___ SUPPLIED ENTRIES

Lemma replace_route_spec rs route :
  match replace_route rs route with
  | Some rs' => exists l1 old l2, rs = l1 ++ old :: l2 /\ rs' = l1 ++ route :: l2
      /\ key_of old = key_of route
  | None => forall s, s ∈ rs -> key_of s <> key_of route
  end.
Proof.
  induction rs as [|r rs IH]; simpl; [intros s Hs; by apply elem_of_nil in Hs|].
  destruct (same_prefix r route) eqn:E.
  - exists [], r, rs. by apply same_prefix_eq in E.
  - assert (key_of r <> key_of route) as Hr by (rewrite <- same_prefix_eq; congruence).
    destruct (replace_route rs route) as [rs'|].
    + destruct IH as (l1 & old & l2 & -> & -> & Ek). by exists (r :: l1), old, l2.
    + intros s Hs. apply elem_of_cons in Hs as [-> |Hs]; auto.
Qed.
(** Keys identify the entries of a table. *)
Lemma keys_inj rs r s : NoDup (key_of <$> rs) -> r ∈ rs -> s ∈ rs -> key_of r = key_of s -> r = s.
Proof.
  induction rs as [|x rs IH]; intros N Hr Hs E; [by apply elem_of_nil in Hr|].
  rewrite fmap_cons in N. apply NoDup_cons in N as [Nx N].
  apply elem_of_cons in Hr as [-> |Hr]; apply elem_of_cons in Hs as [-> |Hs]; [done|..|auto];
    exfalso; apply Nx; [rewrite E|rewrite <- E]; by apply list_elem_of_fmap_2.
Qed.

Lemma route_insert_spec t route :
  table_wf t -> route_ok route ->
  match route_insert t route with
  | (Ok _, t') => table_wf t' /\ limit t' = limit t
      /\ forall s, s ∈ entries t' <-> s = route \/ s ∈ entries t /\ key_of s <> key_of route
  | (Err k, t') => t' = t /\ k = WouldBlock /\ zlen (entries t) = limit t
      /\ forall s, s ∈ entries t -> key_of s <> key_of route
  | _ => False
  end.
Proof.
  intros [F N L] Hr. unfold route_insert. pose proof (replace_route_spec (entries t) route) as R.
  destruct (replace_route _ _) as [rs'|].
  - destruct R as (l1 & old & l2 & E & -> & Ek). rewrite E in *.
    assert (forall s, s ∈ l1 ++ l2 -> key_of s <> key_of route) as Hne.
    { rewrite fmap_app, fmap_cons, <- Permutation_middle in N. apply NoDup_cons in N as [N _].
      intros s Hs Es. apply N. rewrite Ek, <- Es, <- fmap_app. by apply list_elem_of_fmap_2. }
    split; [|split; [done|]].
    + apply Forall_app in F as [F1 F2]. apply Forall_cons in F2 as [_ F2]. constructor; simpl.
      * apply Forall_app. split; [done|]. by constructor.
      * rewrite fmap_app, fmap_cons in *. by rewrite <- Ek.
      * rewrite zlen_app, zlen_cons in *. lia.
    + intros s. simpl. rewrite !elem_of_app, !elem_of_cons in *. split.
      * intros [Hs|[-> |Hs]]; [right|by left|right]; (split; [by auto|]); apply Hne, elem_of_app; auto.
      * intros [-> |[[Hs|[-> |Hs]] Hk]]; auto. by destruct Hk.
  - destruct (_ =? _) eqn:El; bools; [done|]. split; [|split; [done|]].
    + constructor; simpl.
      * apply Forall_app. split; [done|]. by repeat constructor; apply Hr.
      * rewrite fmap_app. apply NoDup_app. split; [done|]. split; [|apply NoDup_singleton].
        intros k Hk Hin. apply list_elem_of_singleton in Hin as ->.
        apply list_elem_of_fmap in Hk as (s & Es & Hs). by apply (R s Hs).
      * rewrite zlen_app. change (zlen [route]) with 1. lia.
    + intros s. simpl. rewrite elem_of_app, list_elem_of_singleton. naive_solver.
Qed.

Lemma route_remove_spec t address prefix :
  table_wf t -> 0 <= address < W32 -> 0 <= prefix ->
  match route_remove t address prefix with
  | (Ok b, t') => table_wf t' /\ prefix <= 32
      /\ (forall s, s ∈ entries t' <-> s ∈ entries t
           /\ key_of s <> (address / 2 ^ (32 - prefix) * 2 ^ (32 - prefix), prefix))
      /\ (b = true <-> exists s, s ∈ entries t
           /\ key_of s = (address / 2 ^ (32 - prefix) * 2 ^ (32 - prefix), prefix))
  | (Err k, t') => t' = t /\ 32 < prefix
  | _ => False
  end.
Proof.
  intros [F N L] Ha Hp. unfold route_remove.
  destruct (route_new address prefix None) as [key|k| |] eqn:E;
    [|unfold route_new in E; destruct (_ || _) eqn:E1 in E; [|done]; split; [done|];
      apply orb_true_iff in E1 as [E1|E1]; [bools; lia|done]|..].
  2,3: unfold route_new in E; by destruct (_ || _) in E.
  destruct (route_new_ok _ _ _ _ Ha Hp E) as (Hk & Ep & _ & En).
  assert (key_of key = (address / 2 ^ (32 - prefix) * 2 ^ (32 - prefix), prefix)) as <-
    by (unfold key_of; by rewrite Ep, En).
  cbv zeta. set (rs' := filter (fun r => same_prefix r key = false) (entries t)).
  assert (forall s, s ∈ rs' <-> s ∈ entries t /\ key_of s <> key_of key) as Hin.
  { intros s. unfold rs'. rewrite list_elem_of_filter, <- same_prefix_eq.
    destruct (same_prefix s key); naive_solver. }
  assert (rs' `sublist_of` entries t) as Hsub by apply sublist_filter.
  split_and!; [|pose proof (rt_prefix _ Hk); lia|exact Hin|].
  - constructor; simpl; fold rs'.
    + apply Forall_forall. intros s Hs. rewrite Forall_forall in F. by apply F, Hin.
    + eapply sublist_NoDup; [exact N|]. clear -Hsub. induction Hsub; simpl; [done|by constructor..].
    + apply sublist_length in Hsub. unfold zlen in *. lia.
  - simpl. fold rs'. rewrite negb_true_iff, Z.eqb_neq. split.
    + intros Hl. destruct (decide (Exists (fun s => key_of s = key_of key) (entries t))) as [X|X].
      { by apply Exists_exists in X. }
      apply not_Exists_Forall in X; [|apply _]. destruct Hl. unfold rs'. clear -X. f_equal.
      induction X as [|s rs Hs _ IH]; [done|]. simpl in Hs. rewrite <- same_prefix_eq in Hs.
      rewrite filter_cons_True by (by destruct (same_prefix s key)). by rewrite IH.
    + intros (s & Hs & Es) Hl.
      assert (length rs' < length (entries t))%nat; [|unfold zlen in Hl; lia].
      apply (length_filter_lt _ _ s Hs). apply same_prefix_eq in Es. by rewrite Es.
Qed.

(** ** Properties *)

(** Routing is longest-prefix match: the route found covers the destination (both
    lie in the same aligned block of addresses) and every other covering route of the
    table has a strictly shorter prefix; no route is returned only when none covers. *)
Theorem route_lookup_longest t a :
  table_wf t -> 0 <= a < W32 ->
  match route_lookup t a with
  | Some r => r ∈ entries t
      /\ a / 2 ^ (32 - prefix_len r) = network r / 2 ^ (32 - prefix_len r)
      /\ forall s, s ∈ entries t -> contains s a = true -> s <> r -> prefix_len s < prefix_len r
  | None => forall s, s ∈ entries t -> contains s a = false
  end.
Proof.
  intros [F N _] Ha. unfold route_lookup. rewrite Forall_forall in F.
  pose proof (max_by_key_spec prefix_len (filter (fun r => contains r a = true) (entries t))) as M.
  destruct (max_by_key _ _) as [r|].
  - destruct M as [Hr Hm]. apply list_elem_of_filter in Hr as [Hc Hr].
    split; [done|]. split; [by apply contains_iff; auto|]. intros s Hs Hcs Hne.
    assert (prefix_len s <= prefix_len r) as Hle by (apply Hm, list_elem_of_filter; done).
    destruct (decide (prefix_len s = prefix_len r)) as [Hp|]; [|lia]. destruct Hne.
    apply (keys_inj (entries t)); try done. unfold key_of, contains in *. bools. congruence.
  - intros s Hs. destruct (contains s a) eqn:E; [|done].
    assert (s ∈ filter (fun r => contains r a = true) (entries t)) as Hin by (by apply list_elem_of_filter).
    rewrite M in Hin. by apply elem_of_nil in Hin.
Qed.

(** The route table is a bounded map keyed by the normalised prefix: [insert] stores the
    route and displaces exactly the one with the same prefix, or refuses when the table is
    full of others and changes nothing; [remove] deletes exactly that prefix and reports
    whether it was there.  Both keep the invariant. *)
Theorem route_table_map t route address prefix :
  table_wf t -> route_ok route -> 0 <= address < W32 -> 0 <= prefix ->
  match route_insert t route with
  | (Ok _, t') => table_wf t' /\ limit t' = limit t
      /\ forall s, s ∈ entries t' <-> s = route \/ s ∈ entries t /\ key_of s <> key_of route
  | (Err k, t') => t' = t /\ k = WouldBlock /\ zlen (entries t) = limit t
      /\ forall s, s ∈ entries t -> key_of s <> key_of route
  | _ => False
  end
  /\ match route_remove t address prefix with
     | (Ok b, t') => table_wf t' /\ prefix <= 32
         /\ (forall s, s ∈ entries t' <-> s ∈ entries t
              /\ key_of s <> (address / 2 ^ (32 - prefix) * 2 ^ (32 - prefix), prefix))
         /\ (b = true <-> exists s, s ∈ entries t
              /\ key_of s = (address / 2 ^ (32 - prefix) * 2 ^ (32 - prefix), prefix))
     | (Err k, t') => t' = t /\ 32 < prefix
     | _ => False
     end.
Proof. intros. split; [by apply route_insert_spec|by apply route_remove_spec]. Qed.

(** ** Witnesses *)
Definition table2 : RouteTable := mkRouteTable [mkRoute 0x0a000000 8 None; mkRoute 0x0a010000 16 (Some 0x0a000001)] 4.
Lemma table2_wf : table_wf table2.
Proof.
  constructor; simpl.
  - repeat constructor; try (vm_compute; congruence); simpl; lia.
  - apply NoDup_cons. split; [|apply NoDup_singleton]. intros Hin.
    apply list_elem_of_singleton in Hin. discriminate.
  - vm_compute. discriminate.
Qed.
Lemma route_lookup_longest_witness :
  route_lookup table2 0x0a010203 = Some (mkRoute 0x0a010000 16 (Some 0x0a000001))
  /\ 0x0a010203 / 2 ^ 16 = 0x0a010000 / 2 ^ 16.
Proof.
  pose proof (route_lookup_longest table2 0x0a010203 table2_wf ltac:(unfold W32; lia)) as R.
  assert (route_lookup table2 0x0a010203 = Some (mkRoute 0x0a010000 16 (Some 0x0a000001))) as E
    by (vm_compute; reflexivity).
  rewrite E in R. split; [exact E|]. apply R.
Defined.
Lemma route_table_map_witness :
  exists t', route_insert table2 (mkRoute 0x0b000000 8 None) = (Ok tt, t') /\ table_wf t'.
Proof.
  pose proof (route_table_map table2 (mkRoute 0x0b000000 8 None) 0x0a000000 8 table2_wf) as R.
  eexists. split; [vm_compute; reflexivity|]. apply R; try (unfold W32; lia).
  constructor; simpl; [lia|unfold W32; lia|by vm_compute].
Defined.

______

* [WHAT IS BEING ASKED] Take the records above and return, word for word, only the lines that fall from the line with "(** Routing is" to the line with "r / 2 ^ (32 - prefix_len r)", both of them included.

* [EXERCISE SOLUTION]
(** Routing is longest-prefix match: the route found covers the destination (both
    lie in the same aligned block of addresses) and every other covering route of the
    table has a strictly shorter prefix; no route is returned only when none covers. *)
Theorem route_lookup_longest t a :
  table_wf t -> 0 <= a < W32 ->
  match route_lookup t a with
  | Some r => r ∈ entries t
      /\ a / 2 ^ (32 - prefix_len r) = network r / 2 ^ (32 - prefix_len r)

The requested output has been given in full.